───── Data for this exercise
(* ===== verification/EpochFile.v ===== *)
(** * EpochFile

    The journal file of one epoch (src/src/storage/EpochFile.h and .cpp): a header with
    the offsets of up to 65536 blocks, then the blocks, each a 64-byte header and the
    serialized transactions, aligned to 4096 bytes.  The functions work on the bytes of
    the mapped file; the fields are little-endian. *)

From S2P Require Import Prelude Memory Transaction Registry StateOverride TestChainDesign.

Definition BLOCKS_PER_EPOCH : Z := 65536.
Definition BLOCK_ALIGNMENT : Z := 4096.
Definition CURRENT_FILE_VERSION : Z := 3338665984.

(** Offsets of the fields of [blockchain_epoch_header_t], and its size. *)
Definition off_version : Z := 0.
Definition off_blocksPerEpoch : Z := 4.
Definition off_numBlocks : Z := 8.
Definition off_blockAlignment : Z := 12.
Definition off_blockOffset (i : Z) : Z := 16 + 4 * i.
Definition sizeof_epoch_header : Z := 16 + 4 * BLOCKS_PER_EPOCH.

(** [block_header_t]: [millis], [numTransactions], 54 reserved bytes. *)
Definition sizeof_block_header : Z := 64.
Definition off_numTransactions : Z := 8.
Definition block_header (millis numTransactions : Z) : list Z :=
  le_encode 8 millis ++ le_encode 2 numTransactions ++ replicate 54 0.

(** [(n + BLOCK_ALIGNMENT - 1) & ~(BLOCK_ALIGNMENT - 1)] in 64-bit arithmetic. *)
Definition alignUp (n : Z) : Z :=
  Z.land (u64 (n + BLOCK_ALIGNMENT - 1)) (u64 (Z.lnot (BLOCK_ALIGNMENT - 1))).

Definition firstBlockOffset : Z := u32 (alignUp sizeof_epoch_header).

Lemma alignUp_spec n : 0 <= n <= U64_MAX - 4095 -> alignUp n = 4096 * ((n + 4095) / 4096).
Proof.
  intros Hn. unfold alignUp, BLOCK_ALIGNMENT. rewrite (u64_small (n + _ - 1)) by word.
  change (u64 (Z.lnot (4096 - 1))) with 18446744073709547520.
  rewrite land_page_mask by word. do 2 f_equal. lia.
Qed.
──────────
Problem statement → Among the lines above, repeat exactly those from the line with "Definition off_blocksPerEpoch : Z := 4." to the line with "Definition off_numTransactions : Z := 8.", counting both ends.

Written solution →
Definition off_blocksPerEpoch : Z := 4.
Definition off_numBlocks : Z := 8.
Definition off_blockAlignment : Z := 12.
Definition off_blockOffset (i : Z) : Z := 16 + 4 * i.
Definition sizeof_epoch_header : Z := 16 + 4 * BLOCKS_PER_EPOCH.

(** [block_header_t]: [millis], [numTransactions], 54 reserved bytes. *)
Definition sizeof_block_header : Z := 64.
Definition off_numTransactions : Z := 8.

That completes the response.